◆ **EXERCISE INSTRUCTIONS**
Search the entries for the word "Hfree" and report each line that has it.

>>>>

Lemma good_ins_group id name assoc t d d' :
  canonical id -> ins_group id name assoc t d = Ok (d', tt) -> good d d'.
Proof.
  intros Hcan. unfold ins_group. case_decide as Hex; [done|].
  destruct (match assoc with Some _ => _ | None => _ end) eqn:Htaken; [done|].
  intros [= <-] [Hg Hn Ht Hi Ha].
  assert (groups d !! id = None) as Hnone by by apply eq_None_not_Some.
  split; [|by apply evolves_new_group].
  set (d' := with_groups _ d).
  assert (forall cg g key, live_group cg d' = Some g -> g_association_key g = Some key ->
    (cg = id /\ assoc = Some key) \/ live_group cg d = Some g) as Hlive.
  { intros cg g key [H1 Hl]%live_group_Some Hkey. cbn in H1.
    apply lookup_insert_Some in H1 as [[<- <-]|[_ H1]]; [by left|]. right. by apply live_group_Some. }
  assert (forall cg g key, live_group cg d = Some g -> g_association_key g = Some key ->
    assoc <> Some key) as Hfree.
  { intros cg g key [H1 Hl]%live_group_Some Hkey ->.
    apply bool_decide_eq_false in Htaken. apply Htaken. exists cg, g.
    split; [done|]. split; [by apply g_live_true|done]. }
  split; cbn.
  - intros cg g [[<- <-]|[_ H1]]%lookup_insert_Some; [|by apply Hg]. split_and!; [done|cbn; lia..].
  - intros cg n row Hrow. destruct (Hn _ _ _ Hrow) as (g & Hg' & ?). exists g.
    by rewrite lookup_insert_ne by congruence.
  - intros k Hk. destruct (Ht k Hk) as [x Hx]. exists x. by rewrite lookup_insert_ne by congruence.
  - done.
  - intros cg1 cg2 g1 g2 key H1 H2 K1 K2.
    destruct (Hlive _ _ _ H1 K1) as [[-> Hk1]|L1], (Hlive _ _ _ H2 K2) as [[-> Hk2]|L2];
      [done|by destruct (Hfree _ _ _ L2 K2)|by destruct (Hfree _ _ _ L1 K1)|by eapply Ha].
Qed.
Lemma good_ins_token k d d' : ins_token k d = Ok (d', tt) -> good d d'.
Proof.
  unfold ins_token. case_decide as Hid; [done|]. case_decide as Hg; [done|].
  intros [= <-] Hwf. split.
  - destruct Hwf as [Hgs Hn Ht Hi Ha]. split; cbn; try done.
    + intros k' [Hk'| ->%list_elem_of_singleton]%elem_of_app; [by apply Ht|].
      by apply not_eq_None_Some.
    + rewrite fmap_app. apply NoDup_app. split_and!; [done| |apply NoDup_singleton].
      intros x Hx ->%list_elem_of_singleton. done.
  - apply evolves_tokens. intros i k' Hk'. exists k'. split; [|reflexivity]. by apply lookup_app_l_Some.
Qed.
Lemma good_ins_activity row d d' : ins_activity row d = Ok (d', tt) -> good d d'.
Proof.
  intros [= <-] [? ? ? ? ?]. split; [done|]. split; cbn; try done;
    try (intros; eexists; (split; [done|reflexivity])).
  intros. by apply lookup_app_l_Some.
Qed.
Lemma good_ins_api_key id row d d' : ins_api_key id row d = Ok (d', tt) -> good d d'.
Proof.
  unfold ins_api_key. case_decide as Hid; [done|]. intros [= <-] [? ? ? ? ?]. split; [done|].
  split; cbn; try done; try (intros; eexists; (split; [done|reflexivity])).
  intros id' r Hr. rewrite lookup_insert_ne; [done|]. intros ->. apply Hid. eauto.
Qed.
Lemma good_ins_meta key v d d' : ins_meta key v d = Ok (d', tt) -> good d d'.
Proof.
  unfold ins_meta. case_decide as Hid; [done|]. intros [= <-] [? ? ? ? ?]. split; [done|].
  split; cbn; try done; try (intros; eexists; (split; [done|reflexivity])).
  intros id' r Hr. rewrite lookup_insert_ne; [done|]. intros ->. apply Hid. eauto.
Qed.
End steps.

Section registration.
Context (canonical : string -> Prop).
Notation wf := (wf_db canonical).

(** What the registration transaction did. *)
Record registered (d : DB) (hash : string) (now : Z) (authHash : string) (k : TokenRow) (n : Z)
    (d' : DB) : Prop := {
  rg_token : k ∈ tokens d /\ token_valid d hash now k;
  rg_number : exists g, live_group (tk_group k) d = Some g /\ n = g_next_node_number g /\
    groups d' = <[tk_group k := group_next (n + 1) g]> (groups d);
  rg_int32 : int32_ok n = true;
  rg_free : nodes d !! (tk_group k, n) = None;
  rg_node : exists t, nodes d' = <[(tk_group k, n) := new_node k authHash t]> (nodes d);
  rg_used : exists t, tokens d' =
    (fun k' => if decide (tk_id k' = tk_id k) then token_used t k' else k') <$> tokens d;
  rg_rest : meta d' = meta d /\ api_keys d' = api_keys d /\ activity d' = activity d
}.

Lemma registers_registered d hash now authHash k n d' :
  registers d hash now authHash k n d' -> registered d hash now authHash k n d'.
Proof.
  intros (t1 & t2 & d1 & d2 & (_ & Hin & Hv)%sel_token_Ok & Hnum & Hins & Hused).
  destruct Hv as (Hh & Hu & Hexp & [g Hg]). pose proof Hg as [Hgrow _]%live_group_Some.
  unfold upd_assign_number in Hnum. rewrite Hgrow in Hnum.
  destruct (int32_ok _) eqn:H32; [|done]. injection Hnum as <- <-.
  unfold ins_node in Hins. cbn [nodes groups with_groups] in Hins.
  case_decide as Hfree; [done|]. case_decide; [done|]. injection Hins as <-.
  injection Hused as <-. split; cbn.
  - split; [done|]. split_and!; [done..|eauto].
  - by exists g.
  - done.
  - by apply eq_None_not_Some.
  - by exists t1.
  - by exists t2.
  - done.
Qed.

Lemma good_registers d hash now authHash k n d' :
  registers d hash now authHash k n d' -> wf d -> wf d' /\ evolves d d'.
Proof.
  intros [[Hk Hv] (g & Hl & Hn & Hgs) H32 Hfree [t1 Hns] [t2 Hts] (Hm & Ha & Hac)]%registers_registered Hwf.
  apply live_group_Some in Hl as [Hg _]. destruct (wf_groups _ _ Hwf _ _ Hg) as (_ & Hnext & Hver).
  unfold int32_ok in H32.
  set (d1 := with_groups (<[tk_group k := group_next (n + 1) g]> (groups d)) d).
  set (d2 := with_nodes (<[(tk_group k, n) := new_node k authHash t1]> (nodes d1)) d1).
  set (l := (fun k' => if decide (tk_id k' = tk_id k) then token_used t2 k' else k') <$> tokens d).
  assert (d' = with_tokens l d2) as ->.
  { destruct d'. cbn in *. subst. done. }
  destruct (good_group_update canonical d (tk_group k) g (group_next (n + 1) g)) as [Hwf1 Hev1];
    [done| |cbn; lia|cbn; lia|done|].
  { unfold group_evolves. split_and!; cbn; try done; lia. }
  assert (wf d2) as Hwf2.
  { apply wf_nodes_update; [done|]. intros cg m row [[[= <- <-] _]|[_ ?]]%lookup_insert_Some; [|left; eauto].
    right. eexists. split; [apply lookup_insert_eq|]. cbn. lia. }
  assert (evolves d1 d2) as Hev2.
  { apply evolves_nodes. intros key r Hr. exists r. split; [|reflexivity].
    rewrite lookup_insert_ne; [done|]. intros <-. cbn in Hr. congruence. }
  split.
  - apply wf_tokens_update; [done| |]; cbn; unfold l; rewrite <-list_fmap_compose; apply list_fmap_ext;
      intros; cbn; by case_decide.
  - etrans; [exact Hev1|]. etrans; [exact Hev2|]. apply evolves_tokens. intros i x Hx.
    cbn in Hx. unfold l. rewrite list_lookup_fmap, Hx. cbn. eexists. split; [done|].
    case_decide; [apply token_used_evolves|reflexivity].
Qed.

(** ** Every change is good *)

Lemma step_good d d' : db_step canonical d d' -> wf d -> wf d' /\ evolves d d'.
Proof.
  destruct 1; eauto using good_registers, good_roster, good_upd_node, good_upd_live_node,
    good_nodes_deleted, good_group_deleted, good_group_reset, good_ins_group, good_ins_token,
    good_ins_activity, good_ins_api_key, good_ins_meta, node_deleted_evolves,
    node_last_seen_evolves, node_name_evolves.
Qed.
Lemma steps_good d d' : rtc (db_step canonical) d d' -> wf d -> wf d' /\ evolves d d'.
Proof.
  induction 1 as [d|d d1 d2 Hs _ IH]; intros Hwf; [by split|].
  destruct (step_good _ _ Hs Hwf) as [Hwf1 Hev1]. destruct (IH Hwf1) as [Hwf2 Hev2].
  split; [done|]. by etrans.
Qed.
Lemma wf_emptyDB : wf emptyDB.
Proof.
  split; cbn; try (intros *; by rewrite lookup_empty).
  - intros k []%not_elem_of_nil.
  - constructor.
  - intros cg1 cg2 g1 g2 key [H1 _]%live_group_Some. cbn in H1. by rewrite lookup_empty in H1.
Qed.
End registration.
#[export] Hint Resolve wf_emptyDB : hub.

<<<<

◆ **YOUR RESPONSE**
    assoc <> Some key) as Hfree.
      [done|by destruct (Hfree _ _ _ L2 K2)|by destruct (Hfree _ _ _ L1 K1)|by eapply Ha].
  case_decide as Hfree; [done|]. case_decide; [done|]. injection Hins as <-.
  intros [[Hk Hv] (g & Hl & Hn & Hgs) H32 Hfree [t1 Hns] [t2 Hts] (Hm & Ha & Hac)]%registers_registered Hwf.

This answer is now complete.